En esta ocasión, parece, según las informaciones que nos llegan, que el origen del incendio está relacionado, de alguna manera, con las obras de restauración que en la catedral se desarrollaban. Incendio por causas fortuitas o por imprudencia fatal, el caso es que el incendio ha vuelto a remover algo profundo que parecía oculto en nuestros adentros y que tiene que ver con la sensación de identidad, ese sentimiento que une, pero que a la vez que distancia, esa pulsión de dos caras, al modo de Jano, que por una enamora y por otra aterra, capaz de los mejor y de lo peor.

Debemos serenarnos, pues queda mucha tarea por delante: valorar los daños, conjurarnos en prudencias y prevenciones para que nunca jamás vuelva a suceder, y proponernos restaurar la catedral con el máximo respeto al original. Pero, si todo esto es importante, también lo es la exhaustiva investigación sobre las causas del incendio, tanto para que jamás vuelva a suceder como para erradicar de raíz las infinitas sombras conspiranoides que ya comienzan a cubrir el trágico suceso. Desde el culpabilizar de antemano al terrorismo islamista hasta a fanáticos de signo diverso, pasando por la fatalidad inevitable de las profecías de Nostradamus o anuncios esculpidos en fuego del fin de Europa o del mismísimo mundo, ya puestos. Un símbolo entre los símbolos ha sido destruido y, cuando un símbolo de esta entidad cae, un terremoto de bronce asola nuestros ánimos y luces, liberando disparates y dislates de todo tipo.

Porque más allá de su valor artístico, de su belleza, de la osadía de sus arcos y bóvedas imposibles, de sus gárgolas y bestiarios monstruosos, de su antigüedad, de su riquísimo patrimonio, de sus esculturas, pinturas y retablos, de sus reliquias y tesoros, más allá, incluso, del fervor religioso que a millones de católicos inspira, Notre Dame es, sobre todo, un símbolo, un símbolo de la Europa toda que emergió para la historia desde su epifanía gótica.

Notre Dame era – es – un gran símbolo y ya sabemos que nada es más importante que un símbolo para la naturaleza simbólica que nutre la esencia misma de la humanidad. Uno de nuestros principales símbolos, consciente o inconsciente, ha caído pasto de las llamas y todos hemos experimentado la sacudida telúrica de su destrozo. La semiótica, que es la ciencia que estudia los signos analizará, sin duda alguna, el simbolismo emocional del incendio, ya que existe, también la semiótica de la arquitectura, que, por supuesto, también es mensaje, significado y evocación. Observamos o entramos en un edificio y percibimos lo que nos quieren trasladar sus constructores u ocupantes. Destruimos un edificio y, además de pura barbarie, algo queremos significar con la hecatombe.

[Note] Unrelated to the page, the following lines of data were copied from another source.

(** Lines 576-647. [ThreadPoolExecutor] refuses a pool of no workers. *)
Definition ingest_documents (completion : list nat)
    (file_paths : list string) (output_dir : option string)
  : Outcome PipelineResult.t :=
  let max_workers := Py.get (max_concurrent_files settings) 5 in
  if max_workers <=? 0
  then Raise (ValueError "max_workers must be greater than 0")
  else
    let future_to_file :=
      map (fun file_path =>
             (submit (_process_single_document file_path output_dir),
              file_path)) file_paths in
    let '(collected, chunks) :=
      fold_left collect (as_completed completion future_to_file) ([], 0) in
    let processed := count_if DocumentProcessingResult.success collected in
    let failed := Py.len collected - processed in
    let translated :=
      count_if DocumentProcessingResult.translated collected in
    let pipeline_result :=
      PipelineResult.make (failed =? 0) (Py.len file_paths) processed failed
        translated chunks collected None in
    match _print_pipeline_summary pipeline_result with
    | Raise e => Raise e
    | Return _ => Return pipeline_result
    end.

End Pipeline.

(** ** A small deployment, used to run the definitions *)

Module Demo.

Definition settings : ProcessingSettings :=
  {| chunk_size := Some 4; chunk_overlap := Some 1;
     min_chunk_size := Some 4; max_concurrent_files := Some 2;
     translation_enabled := Some true; force_translation := Some false;
     supported_formats := Some ["pdf"; "docx"; "txt"; "md"; "html"] |}.

Fixpoint has_dot (s : string) : bool :=
  match s with
  | EmptyString => false
  | String c rest => Ascii.eqb c "."%char || has_dot rest
  end.

(** The suffix of a plain file name. *)
Fixpoint suffix (s : string) : string :=
  match s with
  | EmptyString => EmptyString
  | String c rest =>
      if has_dot rest then suffix rest
      else if Ascii.eqb c "."%char then s else EmptyString
  end.

Definition french : string :=
  "le chat dort sur le canape pendant que la pluie tombe dehors".
Definition english : string :=
  "the cat sleeps on the sofa while the rain falls outside".

(** Files hold French text, except [bad.txt], which cannot be read. *)
Definition rt : Runtime :=
  {| PDF_LIBS_AVAILABLE := true;
     FILE_FORMAT_DICT := [("htm", "html")];
     path_str := fun p => p;
     path_name := fun p => p;
     path_suffix := suffix;
     uuid4 := fun h => "u" ++ Py.str_int (Py.len h);
     open_rb := fun _ _ => Return tt;
     read_text := fun _ p =>
       if String.eqb p "bad.txt"
       then Raise (ExternalError "OSError" "cannot read bad.txt")
       else Return french;
     pdfplumber_pages := fun _ _ => Return [Some "scanned"];
     bs4_get_text := fun _ m => Return m;
     DefaultAzureCredential := fun _ =>
       Raise (ExternalError "CredentialUnavailableError" "no credential");
     chunk_content := fun _ _ _ _ _ _ _ => Return [] |}.

Definition azure_translator : AzureTranslator :=
  {| detect_language := fun _ _ => Return "fr";
     translate_text := fun _ _ _ => Return (english, [("characters", 59)]) |}.

Definition storage : ContainerClient :=
  {| container_url := "https://blob/documents";
     upload_blob := fun _ _ _ => Return tt |}.

(** The index accepts every second document. *)
Fixpoint alternate (b : bool) (n : nat) : list bool :=
  match n with
  | O => []
  | S n' => b :: alternate (negb b) n'
  end.

Definition search : SearchClient :=
  {| upload_documents := fun _ docs =>
       Return (alternate true (List.length docs)) |}.

Definition analysis : DocumentIntelligenceClient :=
  {| analyze_document := fun _ _ => Return (Some french) |}.

Definition deployment (ps : ProcessingSettings)
    (di : option DocumentIntelligenceClient) (tr : AzureTranslator)
    (cc : option ContainerClient) (sc : option SearchClient)
  : MultilingualRAGPipeline :=
  {| processing_settings := ps;
     doc_intelligence_client := di;
     translator := tr;
     container_client := cc;
     search_client := sc;
     runtime := rt |}.

Definition pipeline : MultilingualRAGPipeline :=
  deployment settings (Some analysis) azure_translator (Some storage)
    (Some search).

(** Translation switched off. *)
Definition no_translation : ProcessingSettings :=
  {| chunk_size := Some 4; chunk_overlap := Some 1;
     min_chunk_size := Some 4; max_concurrent_files := Some 2;
     translation_enabled := Some false; force_translation := Some false;
     supported_formats := Some ["pdf"; "docx"; "txt"; "md"; "html"] |}.

(** A translator that detects French and then fails to translate. *)
Definition broken_translator : AzureTranslator :=
  {| detect_language := fun _ _ => Return "fr";
     translate_text := fun _ _ _ =>
       Raise (ExternalError "HTTPError" "translator unavailable") |}.

(** Storage that takes originals and refuses translations. *)
Definition flaky_storage : ContainerClient :=
  {| container_url := "https://blob/documents";
     upload_blob := fun _ name _ =>
       if String.prefix "translated/" name
       then Raise (ExternalError "ServiceRequestError" "storage unavailable")
       else Return tt |}.

(** An analysis backend that finds no text. *)
Definition silent_analysis : DocumentIntelligenceClient :=
  {| analyze_document := fun _ _ => Return None |}.

Definition analyzed_before (h : History) : bool :=
  existsb (fun c => match c with CallAnalyzeDocument _ => true | _ => false end)
    h.

(** An analysis backend that times out on the first request it gets. *)
Definition flaky_analysis : DocumentIntelligenceClient :=
  {| analyze_document := fun h _ =>
       if analyzed_before h then Return (Some french)
       else Raise (ExternalError "ServiceResponseTimeoutError" "timed out") |}.

(** An index that cannot be reached. *)
Definition dead_search : SearchClient :=
  {| upload_documents := fun _ _ =>
       Raise (ExternalError "HttpResponseError" "index unavailable") |}.

(** The deployments the examples run on. *)
Definition untranslated : MultilingualRAGPipeline :=
  deployment no_translation (Some analysis) azure_translator (Some storage)
    (Some search).

Definition untranslatable : MultilingualRAGPipeline :=
  deployment settings (Some analysis) broken_translator (Some storage)
    (Some search).

Definition unstorable : MultilingualRAGPipeline :=
  deployment settings (Some analysis) azure_translator (Some flaky_storage)
    (Some search).

Definition unindexable : MultilingualRAGPipeline :=
  deployment settings (Some analysis) azure_translator (Some storage)
    (Some dead_search).

Definition unreadable : MultilingualRAGPipeline :=
  deployment settings (Some silent_analysis) azure_translator (Some storage)
    (Some search).

Definition retried : MultilingualRAGPipeline :=
  deployment settings (Some flaky_analysis) azure_translator (Some storage)
    (Some search).

(** The calls made by the time [a.txt] has been uploaded, and read. *)
Definition uploaded : History :=
  [CallUploadBlob "documents/u0-a.txt" "a.txt"; CallOpen "a.txt"; CallUuid4].
Definition extracted : History := CallReadText "a.txt" :: uploaded.

Definition blob_of_a : string := "https://blob/documents/documents/u0-a.txt".

(** The calls made by the time the text of [a.txt] has been translated. *)
Definition decided : History :=
  CallTranslateText french "en" :: CallDetectLanguage french :: extracted.

(** The calls made by the time the upload of the translation has been
    attempted. *)
Definition attempted : History :=
  CallUploadBlob "translated/fr-to-en/u6-a.txt.txt" english
    :: CallUuid4 :: decided.

(** A machine without Azure libraries, PDF libraries or HTML parser,
    whose files hold a line of markup. *)
Definition parserless : MultilingualRAGPipeline :=
  {| processing_settings := settings;
     doc_intelligence_client := None;
     translator := azure_translator;
     container_client := None;
     search_client := None;
     runtime :=
       {| PDF_LIBS_AVAILABLE := false;
          FILE_FORMAT_DICT := [];
          path_str := fun p => p;
          path_name := fun p => p;
          path_suffix := suffix;
          uuid4 := fun _ => "u";
          open_rb := fun _ _ => Return tt;
          read_text := fun _ _ => Return "<p>bonjour</p>";
          pdfplumber_pages := fun _ _ => Return [];
          bs4_get_text := fun _ _ =>
            Raise (ImportError "No module named bs4");
          DefaultAzureCredential := fun _ => Return tt;
          chunk_content := fun _ _ _ _ _ _ _ => Return [] |} |}.

(** A configuration that also lists a format [extract_text] does not
    know. *)
Definition lenient : MultilingualRAGPipeline :=
  deployment
    {| chunk_size := Some 4; chunk_overlap := Some 1;
       min_chunk_size := Some 4; max_concurrent_files := Some 2;
       translation_enabled := Some true; force_translation := Some false;
       supported_formats := Some ["pdf"; "rtf"] |}
    (Some analysis) azure_translator (Some storage) (Some search).

(** An analysis backend that reads one word. *)
Definition brief_analysis : DocumentIntelligenceClient :=
  {| analyze_document := fun _ _ => Return (Some "bref") |}.

Definition brief : MultilingualRAGPipeline :=
  deployment settings (Some brief_analysis) azure_translator (Some storage)
    (Some search).

(** The calls made by the time [name] has been uploaded. *)
Definition uploaded_as (name : string) : History :=
  [CallUploadBlob ("documents/u0-" ++ name) name; CallOpen name; CallUuid4].

(** An index that accepts the first document it is sent and rejects the
    others. *)
Definition choosy_search : SearchClient :=
  {| upload_documents := fun _ docs =>
       match docs with
       | [] => Return []
       | _ :: rest => Return (true :: map (fun _ => false) rest)
       end |}.

Definition choosy : MultilingualRAGPipeline :=
  deployment settings (Some analysis) azure_translator (Some storage)
    (Some choosy_search).

(** A pool of one worker. *)
Definition single_worker : ProcessingSettings :=
  {| chunk_size := Some 4; chunk_overlap := Some 1;
     min_chunk_size := Some 4; max_concurrent_files := Some 1;
     translation_enabled := Some true; force_translation := Some false;
     supported_formats := Some ["pdf"; "docx"; "txt"; "md"; "html"] |}.

(** One worker, and the analysis backend that times out on the first
    request it gets, whichever document it is for. *)
Definition queued : MultilingualRAGPipeline :=
  deployment single_worker (Some flaky_analysis) azure_translator
    (Some storage) (Some search).

(** One worker and collaborators none of which looks at what was called
    before; the uuid is a new one at every call. *)
Definition steady : MultilingualRAGPipeline :=
  deployment single_worker (Some analysis) azure_translator
    (Some storage) (Some search).

End Demo.

(** ** Observations on a run *)

(** How often the analysis backend was invoked. *)
Definition is_analysis (c : Call) : bool :=
  match c with CallAnalyzeDocument _ => true | _ => false end.

Definition analyze_calls (h : History) : nat :=
  List.length (filter is_analysis h).

(** The result [ingest_documents] records for a future. *)
Definition recorded (entry : Outcome DocumentProcessingResult.t * string)
  : DocumentProcessingResult.t :=
  match fst entry with
  | Return result => result
  | Raise e =>
      DocumentProcessingResult.make false (snd entry) "unknown" "unknown"
        false None 0 (Some (str_exc e)) None
  end.

(** The result recorded for one document, processed on its own. *)
Definition document_outcome (self : MultilingualRAGPipeline)
    (output_dir : option string) (file_path : string)
  : DocumentProcessingResult.t :=
  recorded (submit (_process_single_document self file_path output_dir),
            file_path).

(** The results of a run, in completion order. *)
Definition run_results (self : MultilingualRAGPipeline)
    (output_dir : option string) (completion : list nat)
    (file_paths : list string) : list DocumentProcessingResult.t :=
  map recorded
    (as_completed completion
       (map (fun file_path =>
               (submit (_process_single_document self file_path output_dir),
                file_path)) file_paths)).

(** The result [_process_single_document] builds in its handler. *)
Definition failed_result (self : MultilingualRAGPipeline)
    (file_path : string) (e : PyExc) : DocumentProcessingResult.t :=
  DocumentProcessingResult.make false (path_str (runtime self) file_path)
    (format_of self file_path) "unknown" false None 0 (Some (str_exc e)) None.

(** What is left of the steps of [_process_single_document] once the
    language decision has returned. *)
Definition after_decision (self : MultilingualRAGPipeline)
    (file_path blob lang final : string) (is_translated : bool)
    (stats : option Stats) : M DocumentProcessingResult.t :=
  let rt := runtime self in
  let file_format := format_of self file_path in
  _ <- (if is_translated
        then _ <- upload_translated_content self final
                    (path_name rt file_path) lang ;;
             ret tt
        else ret tt) ;;
  chunks <- _chunk_and_embed_content self final (path_name rt file_path)
              blob file_format ;;
  indexed_chunks <- index_chunks self chunks ;;
  ret (DocumentProcessingResult.make true (path_str rt file_path) file_format
         lang is_translated (Some blob) indexed_chunks None stats).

Una de las almas de Europa ha sido pasto de las llamas. Porque Notre Dame no era una catedral más, de alguna forma, era La Catedral. Algo grande, importante y profundo sucedió en el siglo XII, cuando los constructores franceses iniciaron la revolución de lo que posteriormente se conocería como arte gótico – por godo o francés bárbaro -. Atrás quedaban las pesadas y oscuras construcciones románicas. Los nuevos constructores – algunos de los cuales crearían el embrión de la actual masonería – retaron a la ley de la gravedad con edificios esbeltos, ligeros, luminosos e imposibles, apoyados en los innovadores arbotantes, arcos ojivales y bóveda de crucería. Parieron las catedrales más hermosas que vieran los siglos y una idea de Europa fue engendrada desde sus penumbras. Europa que alumbró, asombró y dominó al mundo durante casi un milenio, sufre ahora, orillada por la historia. Otras potencias son ya más ricas, más inventoras, más vanguardistas, más poderosas. Y padece en su seno las enfermedades del siglo, descontentos, chalecos amarillos, desencanto, Brexits y populismos de todo tipo que la carcomen y erosionan. Y en plena decadencia estábamos, cuando Notre Dame ardió. Un símbolo de nuestro pasado medieval, un derrumbamiento-símbolo de nuestro calamitoso estado actual.

Pero aún estamos a tiempo de enmienda. Depende de nosotros. Restauremos la catedral y retomemos el pulso para construir una Europa próspera y justa que vuelva a asombrar al mundo entero. Que las llamas de Notre Dame hayan sido el faro preciso para nuestra iluminación redentora.

            Notre Dame, contigo estamos.